Your task -> Provide the number of lines below that include "monad", without any other words.

Material supplied ->

============

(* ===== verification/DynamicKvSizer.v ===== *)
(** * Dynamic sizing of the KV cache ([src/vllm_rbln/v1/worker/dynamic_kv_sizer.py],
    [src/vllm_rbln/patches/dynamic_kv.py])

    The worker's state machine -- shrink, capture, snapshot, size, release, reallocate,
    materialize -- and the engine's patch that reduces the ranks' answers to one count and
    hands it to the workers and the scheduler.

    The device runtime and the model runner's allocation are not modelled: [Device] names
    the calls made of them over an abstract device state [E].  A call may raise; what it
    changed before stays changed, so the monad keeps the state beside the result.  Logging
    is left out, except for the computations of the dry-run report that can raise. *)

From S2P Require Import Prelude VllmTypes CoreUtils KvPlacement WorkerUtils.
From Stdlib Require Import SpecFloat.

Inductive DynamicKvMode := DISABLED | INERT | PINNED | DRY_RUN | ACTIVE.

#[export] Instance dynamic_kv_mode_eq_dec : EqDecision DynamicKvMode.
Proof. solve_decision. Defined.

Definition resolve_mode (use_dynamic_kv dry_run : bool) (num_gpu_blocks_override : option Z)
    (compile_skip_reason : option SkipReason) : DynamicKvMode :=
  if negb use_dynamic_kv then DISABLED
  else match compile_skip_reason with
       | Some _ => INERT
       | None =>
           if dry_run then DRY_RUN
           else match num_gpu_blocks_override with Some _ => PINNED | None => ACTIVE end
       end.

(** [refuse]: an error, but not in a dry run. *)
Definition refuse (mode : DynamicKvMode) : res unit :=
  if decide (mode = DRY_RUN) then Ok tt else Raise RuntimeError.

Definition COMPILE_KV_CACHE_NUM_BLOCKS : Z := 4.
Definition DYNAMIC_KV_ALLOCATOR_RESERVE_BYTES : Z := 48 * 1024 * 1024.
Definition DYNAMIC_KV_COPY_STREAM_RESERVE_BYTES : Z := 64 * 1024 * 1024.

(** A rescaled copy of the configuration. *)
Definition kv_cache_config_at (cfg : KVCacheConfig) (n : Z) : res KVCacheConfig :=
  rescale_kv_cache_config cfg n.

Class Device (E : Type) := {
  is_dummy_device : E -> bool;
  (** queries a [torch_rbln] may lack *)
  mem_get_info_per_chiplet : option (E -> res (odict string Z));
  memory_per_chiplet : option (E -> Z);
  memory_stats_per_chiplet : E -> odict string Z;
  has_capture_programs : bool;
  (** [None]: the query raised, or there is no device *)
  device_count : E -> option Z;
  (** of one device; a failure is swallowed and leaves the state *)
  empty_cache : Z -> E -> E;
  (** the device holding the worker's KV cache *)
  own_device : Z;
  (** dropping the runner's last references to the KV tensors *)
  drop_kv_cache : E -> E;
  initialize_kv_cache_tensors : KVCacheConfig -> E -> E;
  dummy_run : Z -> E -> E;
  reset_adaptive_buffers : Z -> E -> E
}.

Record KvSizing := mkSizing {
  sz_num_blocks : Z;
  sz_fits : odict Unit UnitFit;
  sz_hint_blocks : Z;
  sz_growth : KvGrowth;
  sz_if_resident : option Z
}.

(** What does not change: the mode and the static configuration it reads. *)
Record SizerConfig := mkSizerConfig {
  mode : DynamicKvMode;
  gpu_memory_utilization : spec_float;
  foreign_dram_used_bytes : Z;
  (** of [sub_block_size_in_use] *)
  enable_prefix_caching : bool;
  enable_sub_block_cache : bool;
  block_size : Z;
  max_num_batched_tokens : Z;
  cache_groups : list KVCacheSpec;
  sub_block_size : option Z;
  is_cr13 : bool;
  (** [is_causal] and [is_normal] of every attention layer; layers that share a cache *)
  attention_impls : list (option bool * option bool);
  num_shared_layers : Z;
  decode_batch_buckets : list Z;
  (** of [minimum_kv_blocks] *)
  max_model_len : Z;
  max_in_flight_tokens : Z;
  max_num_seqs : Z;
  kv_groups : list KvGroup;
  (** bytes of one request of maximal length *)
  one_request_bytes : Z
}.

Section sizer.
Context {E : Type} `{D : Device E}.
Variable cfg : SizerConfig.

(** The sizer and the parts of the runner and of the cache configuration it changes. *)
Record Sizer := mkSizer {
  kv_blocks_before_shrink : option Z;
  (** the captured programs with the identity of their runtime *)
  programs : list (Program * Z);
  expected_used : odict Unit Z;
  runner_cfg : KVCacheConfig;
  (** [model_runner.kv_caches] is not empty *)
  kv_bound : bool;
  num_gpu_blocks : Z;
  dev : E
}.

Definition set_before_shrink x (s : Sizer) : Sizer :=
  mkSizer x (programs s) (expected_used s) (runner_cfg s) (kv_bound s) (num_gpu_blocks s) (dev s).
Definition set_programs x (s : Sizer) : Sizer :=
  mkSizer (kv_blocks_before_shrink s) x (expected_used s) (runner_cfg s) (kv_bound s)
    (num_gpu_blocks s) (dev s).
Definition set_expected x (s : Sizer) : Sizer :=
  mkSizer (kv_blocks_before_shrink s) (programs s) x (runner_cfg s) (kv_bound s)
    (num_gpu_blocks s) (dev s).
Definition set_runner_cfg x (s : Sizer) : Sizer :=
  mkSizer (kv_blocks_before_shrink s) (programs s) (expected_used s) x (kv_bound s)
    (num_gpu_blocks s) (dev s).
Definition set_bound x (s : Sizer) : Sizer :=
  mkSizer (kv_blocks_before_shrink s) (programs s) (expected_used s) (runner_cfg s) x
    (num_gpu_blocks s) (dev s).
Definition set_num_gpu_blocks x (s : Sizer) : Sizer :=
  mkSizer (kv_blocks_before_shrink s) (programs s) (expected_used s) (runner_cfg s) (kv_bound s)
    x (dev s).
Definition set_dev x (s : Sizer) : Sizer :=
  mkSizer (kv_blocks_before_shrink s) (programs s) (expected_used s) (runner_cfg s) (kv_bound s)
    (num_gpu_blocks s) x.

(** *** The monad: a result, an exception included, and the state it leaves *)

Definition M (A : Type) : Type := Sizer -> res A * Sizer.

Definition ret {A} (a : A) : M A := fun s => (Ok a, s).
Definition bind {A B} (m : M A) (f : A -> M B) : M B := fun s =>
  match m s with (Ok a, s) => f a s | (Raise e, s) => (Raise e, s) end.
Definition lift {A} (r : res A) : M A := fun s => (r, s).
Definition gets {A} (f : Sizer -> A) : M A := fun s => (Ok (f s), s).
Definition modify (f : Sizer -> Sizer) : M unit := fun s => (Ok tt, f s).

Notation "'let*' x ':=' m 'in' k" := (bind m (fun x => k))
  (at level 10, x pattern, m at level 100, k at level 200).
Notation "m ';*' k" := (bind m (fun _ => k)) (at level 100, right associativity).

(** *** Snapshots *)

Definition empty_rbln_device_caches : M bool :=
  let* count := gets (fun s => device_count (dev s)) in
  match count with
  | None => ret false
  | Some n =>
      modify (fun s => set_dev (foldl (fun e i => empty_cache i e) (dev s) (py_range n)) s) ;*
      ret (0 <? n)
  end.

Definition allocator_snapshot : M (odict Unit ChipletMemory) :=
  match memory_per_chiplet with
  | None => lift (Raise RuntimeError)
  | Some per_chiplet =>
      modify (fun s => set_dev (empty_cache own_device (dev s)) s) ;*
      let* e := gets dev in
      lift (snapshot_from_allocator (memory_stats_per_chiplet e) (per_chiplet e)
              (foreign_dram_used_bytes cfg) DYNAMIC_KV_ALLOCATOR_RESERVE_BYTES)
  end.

============

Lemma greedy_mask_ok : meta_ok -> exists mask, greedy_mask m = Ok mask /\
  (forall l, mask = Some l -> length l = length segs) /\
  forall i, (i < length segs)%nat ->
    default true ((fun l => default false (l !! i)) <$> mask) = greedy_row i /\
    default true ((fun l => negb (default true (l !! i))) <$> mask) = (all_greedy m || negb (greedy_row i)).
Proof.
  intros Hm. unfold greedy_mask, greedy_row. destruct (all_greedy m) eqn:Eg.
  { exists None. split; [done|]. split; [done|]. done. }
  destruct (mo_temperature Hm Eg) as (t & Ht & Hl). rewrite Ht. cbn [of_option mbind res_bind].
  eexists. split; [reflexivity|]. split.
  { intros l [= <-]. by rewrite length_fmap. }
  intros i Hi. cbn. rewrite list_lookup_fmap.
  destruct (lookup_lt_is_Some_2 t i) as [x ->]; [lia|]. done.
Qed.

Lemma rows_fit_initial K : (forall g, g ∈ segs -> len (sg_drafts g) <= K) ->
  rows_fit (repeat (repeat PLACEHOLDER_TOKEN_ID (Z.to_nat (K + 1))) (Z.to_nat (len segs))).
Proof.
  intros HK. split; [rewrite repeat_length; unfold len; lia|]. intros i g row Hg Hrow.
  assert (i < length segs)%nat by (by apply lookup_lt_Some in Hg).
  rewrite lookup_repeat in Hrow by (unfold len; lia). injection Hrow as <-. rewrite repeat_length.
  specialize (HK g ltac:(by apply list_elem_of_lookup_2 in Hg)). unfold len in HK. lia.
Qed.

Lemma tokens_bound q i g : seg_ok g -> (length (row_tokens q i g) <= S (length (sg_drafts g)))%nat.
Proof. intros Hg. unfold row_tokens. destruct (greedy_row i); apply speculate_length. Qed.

============

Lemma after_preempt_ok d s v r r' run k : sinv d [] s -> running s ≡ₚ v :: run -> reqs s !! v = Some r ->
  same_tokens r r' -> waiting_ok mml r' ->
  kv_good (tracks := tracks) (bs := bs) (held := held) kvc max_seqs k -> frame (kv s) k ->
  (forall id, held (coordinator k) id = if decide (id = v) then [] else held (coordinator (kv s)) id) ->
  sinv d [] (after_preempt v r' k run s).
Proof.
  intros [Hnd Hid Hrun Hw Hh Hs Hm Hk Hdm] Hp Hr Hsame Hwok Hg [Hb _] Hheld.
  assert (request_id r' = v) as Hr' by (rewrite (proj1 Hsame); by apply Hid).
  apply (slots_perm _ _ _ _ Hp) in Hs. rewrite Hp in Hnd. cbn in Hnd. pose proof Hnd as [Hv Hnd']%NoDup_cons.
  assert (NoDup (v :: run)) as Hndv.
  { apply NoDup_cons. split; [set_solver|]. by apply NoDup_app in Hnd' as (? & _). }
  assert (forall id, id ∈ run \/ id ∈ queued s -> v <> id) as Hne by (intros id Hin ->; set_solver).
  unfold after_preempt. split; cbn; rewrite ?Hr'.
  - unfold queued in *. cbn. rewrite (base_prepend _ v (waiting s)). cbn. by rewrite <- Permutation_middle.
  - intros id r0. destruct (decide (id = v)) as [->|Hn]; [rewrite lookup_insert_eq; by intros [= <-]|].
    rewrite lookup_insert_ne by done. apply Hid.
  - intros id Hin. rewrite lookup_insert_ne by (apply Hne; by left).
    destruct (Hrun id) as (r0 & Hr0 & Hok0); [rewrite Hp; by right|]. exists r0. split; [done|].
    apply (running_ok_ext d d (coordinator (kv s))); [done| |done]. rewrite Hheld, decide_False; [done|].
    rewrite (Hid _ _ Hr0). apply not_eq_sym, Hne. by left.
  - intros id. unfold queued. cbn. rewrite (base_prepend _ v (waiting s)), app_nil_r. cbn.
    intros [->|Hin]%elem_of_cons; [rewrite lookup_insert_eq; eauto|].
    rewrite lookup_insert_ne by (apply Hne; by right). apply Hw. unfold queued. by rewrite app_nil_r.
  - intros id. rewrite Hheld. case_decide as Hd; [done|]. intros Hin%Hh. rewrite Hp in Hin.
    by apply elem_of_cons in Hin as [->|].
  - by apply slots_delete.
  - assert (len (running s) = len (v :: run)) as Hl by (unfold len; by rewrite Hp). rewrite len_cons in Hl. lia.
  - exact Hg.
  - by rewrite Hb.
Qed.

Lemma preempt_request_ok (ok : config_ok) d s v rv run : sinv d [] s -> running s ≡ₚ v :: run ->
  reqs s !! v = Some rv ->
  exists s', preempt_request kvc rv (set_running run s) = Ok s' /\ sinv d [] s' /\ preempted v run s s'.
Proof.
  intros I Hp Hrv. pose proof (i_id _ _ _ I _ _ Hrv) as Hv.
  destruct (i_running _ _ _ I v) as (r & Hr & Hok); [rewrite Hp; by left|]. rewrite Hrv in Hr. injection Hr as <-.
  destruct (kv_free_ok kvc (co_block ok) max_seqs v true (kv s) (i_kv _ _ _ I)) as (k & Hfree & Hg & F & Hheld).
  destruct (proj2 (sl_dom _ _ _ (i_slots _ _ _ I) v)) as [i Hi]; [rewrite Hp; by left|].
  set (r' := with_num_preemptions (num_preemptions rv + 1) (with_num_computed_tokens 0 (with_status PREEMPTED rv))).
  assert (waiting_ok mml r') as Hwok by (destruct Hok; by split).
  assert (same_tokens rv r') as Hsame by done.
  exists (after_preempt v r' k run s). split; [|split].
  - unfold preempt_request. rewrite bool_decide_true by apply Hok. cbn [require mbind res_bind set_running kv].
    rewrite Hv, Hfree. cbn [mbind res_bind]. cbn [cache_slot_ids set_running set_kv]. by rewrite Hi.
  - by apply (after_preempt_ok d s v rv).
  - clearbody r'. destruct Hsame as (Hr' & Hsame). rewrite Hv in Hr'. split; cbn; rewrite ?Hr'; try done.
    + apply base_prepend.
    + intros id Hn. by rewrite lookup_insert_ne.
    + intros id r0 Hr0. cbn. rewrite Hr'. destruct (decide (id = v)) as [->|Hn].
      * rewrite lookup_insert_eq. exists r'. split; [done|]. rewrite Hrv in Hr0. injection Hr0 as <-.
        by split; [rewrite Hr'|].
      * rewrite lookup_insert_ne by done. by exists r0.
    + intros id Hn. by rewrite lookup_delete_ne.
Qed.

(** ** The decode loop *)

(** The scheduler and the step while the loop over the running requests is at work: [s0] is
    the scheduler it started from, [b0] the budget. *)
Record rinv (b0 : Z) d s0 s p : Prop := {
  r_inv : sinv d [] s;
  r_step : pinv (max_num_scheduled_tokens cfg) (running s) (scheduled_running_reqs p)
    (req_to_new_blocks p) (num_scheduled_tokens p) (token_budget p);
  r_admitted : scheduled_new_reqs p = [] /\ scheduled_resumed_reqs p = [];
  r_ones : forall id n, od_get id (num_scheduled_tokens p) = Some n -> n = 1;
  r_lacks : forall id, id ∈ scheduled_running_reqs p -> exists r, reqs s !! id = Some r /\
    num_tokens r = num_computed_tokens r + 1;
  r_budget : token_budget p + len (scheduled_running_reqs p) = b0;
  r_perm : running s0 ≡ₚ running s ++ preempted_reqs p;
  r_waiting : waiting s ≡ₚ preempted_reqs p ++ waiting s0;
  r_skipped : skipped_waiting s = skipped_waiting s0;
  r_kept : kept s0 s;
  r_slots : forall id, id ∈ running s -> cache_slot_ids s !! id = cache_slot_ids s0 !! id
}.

============

Written solution -> 2